T-20 was shown to be well-tolerated and twice-daily, subcutaneous administration of the drug was well accepted. While almost all (98%) patients on the T-20 arms of both TORO 1 and TORO 2 experienced injection site reactions, no more than 3.3% of patients in either study discontinued the treatment due to these reactions.

"Today a line has been drawn in the sand" said Dr. Bonaventura Clotet. "The T-20 TORO 1 and 2 studies have redefined the standard of care for pre-treated patients".

Early Access to T-20

In November 2001, Roche and Trimeris announced the initiation of the T-20 open-label safety study (T20-305) to provide T-20 to a further 450 adults and was recently expanded to include 50 children and adolescents. The study is ongoing and is being conducted in Australia, Brazil, Europe and North America. Roche and Trimeris remain on track to commence T-20 Early Access Programmes in this second half of 2002 when increased drug supply is expected to become available and will announce the full details of the programmes before the end of August. Roche is proceeding with filing registration packages for T-20 in the EU and US early in the second half of this year.

Editors' Note:

Study Design

TORO 2 (T-20 vs. Optimized Regimen Only), previously known as T20-302, and TORO 1 (previously known as T20-301) are randomized, open-label trials that enrolled approximately 1,000 patients at 112 centers worldwide. TORO 2 is being conducted in Australia, Belgium, France, Germany, Italy, The Netherlands, Spain, Sweden, Switzerland and the United Kingdom, TORO 1 is being conducted in North America and Brazil. Patients in the trials were treatment-experienced and/or had documented resistance to each of the three classes of currently-available antiretrovirals. In addition, each patient was required to have a plasma HIV-RNA level of greater than 5,000 copies/mL. Patients are expected to undergo treatment for 48 weeks, with an optional 48-week treatment extension. At entry, genotypic and phenotypic resistance testing was used to aid in the selection of an antiretroviral regimen, consisting of three to five drugs, including if appropriate, up to two newly approved or investigational drugs. After selection of the regimen, patients were randomized 2:1 to receive either the regimen in combination with T-20 or the regimen alone. Patients randomized to T-20 receive T-20 administered as one 90 mg subcutaneous self-injection twice-daily.

Meeting the Growing Need For a New Class of HIV Drugs

One of the biggest challenges facing people living with HIV is resistance to currently available therapies.

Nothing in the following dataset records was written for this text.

Lemma handleUpload_fails_fast_witness :
  ∃ log s',
    run [succeeds ([mkProgressEvent 512 (Some 1024%Z)], mkUploadResponse 7 "ok");
         fails [] ErrRequest;
         succeeds ([], mkUploadResponse 3 "ok")]
        (handleUpload
           (mkState [mkFile "a.pdf" 1024; mkFile "b.md" 10; mkFile "c.txt" 5]
                    false "" ∅ ∅ [] false)) =
      (log, Done s', [succeeds ([], mkUploadResponse 3 "ok")]) ∧
    chunksProcessed s' !! "a.pdf" = Some 7%Z ∧
    message s' = "Server not responding. Please try again later." ∧
    issued_files log = [mkFile "a.pdf" 1024; mkFile "b.md" 10].
Proof.
  destruct (handleUpload_fails_fast
    (mkState [mkFile "a.pdf" 1024; mkFile "b.md" 10; mkFile "c.txt" 5]
             false "" ∅ ∅ [] false)
    [mkFile "a.pdf" 1024] [mkFile "c.txt" 5] (mkFile "b.md" 10)
    [([mkProgressEvent 512 (Some 1024%Z)], mkUploadResponse 7 "ok")]
    [] ErrRequest [succeeds ([], mkUploadResponse 3 "ok")]
    eq_refl eq_refl) as (log & s' & Hrun & _ & Hrec & Hmsg & _ & _ & Hissued & _).
  exists log, s'. split; [exact Hrun|]. split; [|split; [exact Hmsg|exact Hissued]].
  rewrite Hrec. reflexivity.
Defined.

Lemma run_done outcomes s : run outcomes (Done s) = ([], Done s, outcomes).
Proof. by destruct outcomes. Qed.

(** All calls succeed: the final state of the batch. *)
Lemma run_completed s oks more :
  files s ≠ [] → length oks = length (files s) →
  run (map succeeds oks ++ more) (handleUpload s) =
  (calls_log (zip (files s) (map succeeds oks)),
   Done (finally (completed (fold_left file_done (zip (files s) oks) (batch_start s)))),
   more).
Proof.
  intros Hne Hlen. rewrite handleUpload_nonempty by done.
  rewrite <- (app_nil_r (files s)) at 1.
  rewrite run_upload_loop_ok by done. simpl upload_loop.
  by rewrite run_done, app_nil_r.
Qed.

(** The call after [before] fails: the final state of the batch. *)
Lemma run_aborted s before failing after oks evs error more :
  files s = before ++ failing :: after → length oks = length before →
  run (map succeeds oks ++ fails evs error :: more) (handleUpload s) =
  (calls_log (zip before (map succeeds oks)) ++
     [Issued failing; Settled failing (UploadErr error)],
   Done (finally (aborted error
     (fold_left (λ s ev, onUploadProgress (call_of failing) ev s) evs
        (setMessage
           (λ prev, prev +:+ newline +:+ "Uploading " +:+ name failing +:+ "...")
           (fold_left file_done (zip before oks) (batch_start s)))))),
   more).
Proof.
  intros Hfiles Hlen.
  rewrite handleUpload_nonempty by (rewrite Hfiles; by destruct before).
  by rewrite Hfiles, run_upload_loop_ok, run_upload_loop_fail.
Qed.

(** C2 as stated fails at "file k is reported as the failure": nothing
    the page holds when the batch has ended tells which file failed. The
    message is that of the error, and with two files of one name in the
    batch, a batch failing at the second and one failing at the third end
    in the same state. *)
Lemma failing_file_is_not_reported :
  ¬ ∃ reported : State → File,
      ∀ s before failing after oks evs error more log s',
        Forall accepted (files s) →
        files s = before ++ failing :: after → length oks = length before →
        run (map succeeds oks ++ fails evs error :: more) (handleUpload s) =
          (log, Done s', more) →
        reported s' = failing.
Proof.
  intros [reported H].
  set (s := mkState [mkFile "a.pdf" 1; mkFile "a.pdf" 2; mkFile "b.md" 3]
                    false "" ∅ ∅ [] false).
  assert (Hacc : Forall accepted (files s)).
  { repeat (constructor; [vm_compute; reflexivity|]). constructor. }
  pose proof (H s [mkFile "a.pdf" 1] (mkFile "a.pdf" 2) [mkFile "b.md" 3]
                [([], mkUploadResponse 7 "ok")] [] ErrRequest [] _ _
                Hacc eq_refl eq_refl
                (run_aborted s [mkFile "a.pdf" 1] (mkFile "a.pdf" 2)
                   [mkFile "b.md" 3] [([], mkUploadResponse 7 "ok")]
                   [] ErrRequest [] eq_refl eq_refl)) as Hsecond.
  pose proof (H s [mkFile "a.pdf" 1; mkFile "a.pdf" 2] (mkFile "b.md" 3) []
                [([], mkUploadResponse 7 "ok"); ([], mkUploadResponse 7 "ok")]
                [] ErrRequest [] _ _
                Hacc eq_refl eq_refl
                (run_aborted s [mkFile "a.pdf" 1; mkFile "a.pdf" 2]
                   (mkFile "b.md" 3) []
                   [([], mkUploadResponse 7 "ok"); ([], mkUploadResponse 7 "ok")]
                   [] ErrRequest [] eq_refl eq_refl)) as Hthird.
  assert (Hsame : mkFile "a.pdf" 2 = mkFile "b.md" 3).
  { rewrite <- Hsecond, <- Hthird. vm_compute. reflexivity. }
  discriminate Hsame.
Qed.

Lemma handleFileChange_resets selected s :
  fst (partition_selection selected) ≠ [] →
  chunksProcessed (handleFileChange selected s) = ∅.
Proof.
  unfold handleFileChange.
  destruct (partition_selection selected) as [validFiles errors]. simpl.
  intros Hne. destruct validFiles; [done|]. by destruct errors.
Qed.

(** *** Progress of the file in flight *)

(** The percentage stored after a callback is the value it reported. *)
Lemma progress_history_values file values s :
  progress_history file values s = map Some values.
Proof.
  revert s. induction values as [|v values IH]; intros s; simpl; [done|].
  by rewrite IH, lookup_insert_eq.
Qed.

(** C4, as the code has it. The handler stores each value its progress
    callback reports, as it is: the percentage stored for the file in
    flight is never smaller than one stored before whenever the values
    reported arrive in non-decreasing order. *)
Theorem progress_follows_reports (file : File) (values : list Z) (s : State) :
  nondecreasing values →
  progress_history file values s = map Some values ∧
  never_regresses (progress_history file values s).
Proof.
  intros Hmono. split; [apply progress_history_values|].
  rewrite progress_history_values. intros i j a b Hij Hi Hj.
  rewrite list_lookup_fmap in Hi, Hj.
  destruct (values !! i) as [a'|] eqn:Ei; [|done].
  destruct (values !! j) as [b'|] eqn:Ej; [|done].
  simpl in *. injection Hi as ->. injection Hj as ->. eauto.
Qed.

Lemma progress_follows_reports_witness :
  never_regresses
    (progress_history (mkFile "a.pdf" 1024) [0; 40; 40; 100]%Z
       (mkState [mkFile "a.pdf" 1024] true "" ∅ ∅ [] false)).
Proof.
  apply (progress_follows_reports (mkFile "a.pdf" 1024) [0; 40; 40; 100]%Z).
  intros i j a b Hij Hi Hj.
  destruct i as [|[|[|[|i]]]], j as [|[|[|[|j]]]]; simpl in *;
    simplify_eq; lia.
Defined.

(** C4 as stated fails: a smaller value reported later is stored. *)
Lemma progress_can_regress :
  ¬ (∀ file values s, never_regresses (progress_history file values s)).
Proof.
  intros H.
  specialize (H (mkFile "a.pdf" 1024) [50; 30]%Z
                (mkState [mkFile "a.pdf" 1024] true "" ∅ ∅ [] false)
                0%nat 1%nat 50%Z 30%Z).
  rewrite progress_history_values in H. simpl in H.
  specialize (H ltac:(lia) eq_refl eq_refl). lia.
Qed.

Lemma Math_round_div_mono a a' b :
  (0 < b)%Z → (a ≤ a')%Z → (Math_round_div a b ≤ Math_round_div a' b)%Z.
Proof. intros Hb Ha. unfold Math_round_div. apply Z.div_le_mono; lia. Qed.

Lemma transfer_history_values file evs t s :
  t ≠ 0%Z → Forall (λ ev, total ev = Some t) evs →
  transfer_history file evs s =
  map (λ ev, Some (Math_round_div (loaded ev * 100) t)) evs.
Proof.
  intros Ht Hall. revert s.
  induction Hall as [|ev evs Hev _ IH]; intros s; simpl; [done|].
  rewrite IH. unfold onUploadProgress. simpl. rewrite Hev.
  destruct (Z.eqb_spec t 0); [done|]. simpl. by rewrite lookup_insert_eq.
Qed.

(** What [uploadDocument] reports for a transfer whose byte count does
    not decrease, the total being fixed: the stored percentage does not
    regress. *)
Lemma transfer_never_regresses file evs t s :
  (0 < t)%Z → Forall (λ ev, total ev = Some t) evs →
  nondecreasing (map loaded evs) →
  never_regresses (transfer_history file evs s).
Proof.
  intros Ht Hall Hmono.
  rewrite (transfer_history_values file evs t s) by (lia || done).
  intros i j a b Hij Hi Hj. rewrite list_lookup_fmap in Hi, Hj.
  destruct (evs !! i) as [ei|] eqn:Ei; [|done].
  destruct (evs !! j) as [ej|] eqn:Ej; [|done].
  simpl in *. injection Hi as <-. injection Hj as <-.
  apply Math_round_div_mono; [done|].
  assert (loaded ei ≤ loaded ej)%Z; [|lia].
  apply (Hmono i j); [done| |]; by rewrite list_lookup_fmap, ?Ei, ?Ej.
Qed.

End UploadBatch.

(** ** Asking *)

Section Asking.
Import JsString Async Chat.

Lemma with_state_same w : with_state (state w) w = w.
Proof. by destruct w. Qed.

Lemma handleSubmit_blank s :
  trim (input s) = "" → handleSubmit s = Done s.
Proof. unfold handleSubmit. by intros ->. Qed.


Lemma handleSubmit_asks s :
  trim (input s) ≠ "" → loading s = false →
  handleSubmit s =
  Await (mkChatRequest (trim (input s)) (language s))
        (setMessages (λ prev, prev ++ [Msg (user_message (trim (input s)))])
           (setLoading true (setInput "" s)))
        handleSubmit_resume.
Proof.
  unfold handleSubmit. intros Hq ->.
  destruct (trim (input s)); [done|reflexivity].
Qed.

(** C10. With an input that is empty after trimming, [handleSubmit]
    returns at its guard: no request is issued, and the page is as
    before: same state (so same transcript), same [localStorage], same
    calls in flight and issued. *)
Theorem blank_submit_is_noop (w : World) :
  trim (input (state w)) = "" →
  handleSubmit (state w) = Done (state w) ∧
  pending (handleSubmit (state w)) = None ∧
  act SubmitForm w = w.
Proof.
  intros Hblank. rewrite (handleSubmit_blank _ Hblank).
  split; [done|]. split; [done|].
  unfold act. rewrite (handleSubmit_blank _ Hblank). apply with_state_same.
Qed.

Lemma blank_submit_is_noop_witness :
  act SubmitForm
      (mkWorld (mkState [Msg (user_message "hi")] "   " false "English"
                        false "" None ∅) ∅ [] []) =
  mkWorld (mkState [Msg (user_message "hi")] "   " false "English"
                   false "" None ∅) ∅ [] [].
Proof.
  apply (blank_submit_is_noop
           (mkWorld (mkState [Msg (user_message "hi")] "   " false "English"
                             false "" None ∅) ∅ [] [])).
  reflexivity.
Defined.














Example second_ask_is_rejected :
  let w := run_actions
             [ChangeInput "What is the refund policy?"; SubmitForm;
              ChangeInput "What is the refund policy?"; SubmitForm]
             (mkWorld (mkState [] "" false "English" false "" None ∅) ∅ [] []) in
  messages (state w) = [Msg (user_message "What is the refund policy?")] ∧
  issued w = [mkChatRequest "What is the refund policy?" "English"].
Proof. split; reflexivity. Qed.

End Asking.

(** ** Feedback *)

Section FeedbackFacts.
Import JsString Async Chat.

Lemma is_assistant_Some (l : list Slot) (idx : nat) :
  is_assistant (l !! idx) = true →
  ∃ m, l !! idx = Some (Msg m) ∧ role m = assistant.
Proof.
  unfold is_assistant. destruct (l !! idx) as [[m| |]|]; try discriminate.
  intros H%bool_decide_eq_true. eauto.
Qed.

Lemma assign_in_range i x (arr : list Slot) :
  i < length arr → assign i x arr = <[i := x]> arr.
Proof. intros H. unfold assign. by rewrite decide_True. Qed.

Lemma assign_past_end i x (arr : list Slot) :
  length arr ≤ i →
  assign i x arr = arr ++ replicate (i - length arr) Vacant ++ [x].
Proof. intros H. unfold assign. rewrite decide_False; [done|lia]. Qed.

Lemma assign_lookup i x (arr : list Slot) : assign i x arr !! i = Some x.
Proof.
  destruct (decide (i < length arr)) as [Hlt|Hge].
  - rewrite assign_in_range by done. by apply list_lookup_insert_eq.
  - rewrite assign_past_end by lia.
    rewrite lookup_app_r by lia.
    rewrite lookup_app_r by (rewrite length_replicate; lia).
    rewrite length_replicate. by rewrite Nat.sub_diag.
Qed.

Lemma assign_length_lt i x (arr : list Slot) : i < length (assign i x arr).
Proof. apply lookup_lt_Some with x, assign_lookup. Qed.

Lemma with_feedback_twice fb x :
  with_feedback fb (Some (with_feedback fb x)) = with_feedback fb x.
Proof. by destruct x as [[m| |]|]. Qed.

(** [thumbsUp] on a message: the message with its feedback set. *)
Lemma handleFeedback_thumbsUp s i m :
  messages s !! i = Some (Msg m) →
  messages (handleFeedback i thumbsUp s) =
  <[i := Msg (mkMessage (role m) (content m) (sources m) (Some thumbsUp))]>
    (messages s).
Proof.
  intros Hm. simpl. rewrite Hm. simpl.
  apply assign_in_range. by apply lookup_lt_Some in Hm.
Qed.

Lemma handleFeedback_idempotent s i v :
  handleFeedback i v (handleFeedback i v s) = handleFeedback i v s.
Proof.
  destruct v; [|done]. unfold handleFeedback, setMessages. simpl. f_equal.
  set (x := with_feedback thumbsUp (messages s !! i)).
  rewrite assign_lookup. unfold x at 1. rewrite with_feedback_twice. fold x.
  rewrite assign_in_range by apply assign_length_lt.
  apply list_insert_id, assign_lookup.
Qed.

Thirty to fifty percent of patients are infected with a strain of the virus that has developed resistance to one or more antiretrovirals, thereby reducing the treatment options available to them. Roche and Trimeris are committed to discovering and developing treatments for patients in need of new options and expect to invest approximately half a billion U.S. dollars to bring fusion inhibitors to people living with HIV/AIDS.

Optimised background therapy

Optimised background therapy consists of an individually chosen anti-HIV drug combination selected from currently available drugs. The TORO studies demonstrate a significant additional reduction in HIV when T-20 is used with optimised background therapy, compared to an optimised background therapy alone.

Long-Term Commitment to HIV Research and Development

Roche and Trimeris are working together to mobilize the considerable resources required to support the rapid development of T-20, the first member of a new class of investigational anti-HIV drugs known as fusion inhibitors. T-20, currently in Phase III clinical trials, is the furthest along in clinical development in the entry inhibitor class. T-1249, a second generation fusion inhibitor being developed by Roche and Trimeris, is in Phase I/II clinical trials. Unlike existing AIDS drugs that work inside the cell and target viral enzymes involved in the replication of the virus, T-20 inhibits fusion of HIV with host cells before the virus enters the cell and begins its replication process. In June 2001, Roche and Trimeris announced a joint research agreement to identify and develop additional HIV fusion inhibitor peptides.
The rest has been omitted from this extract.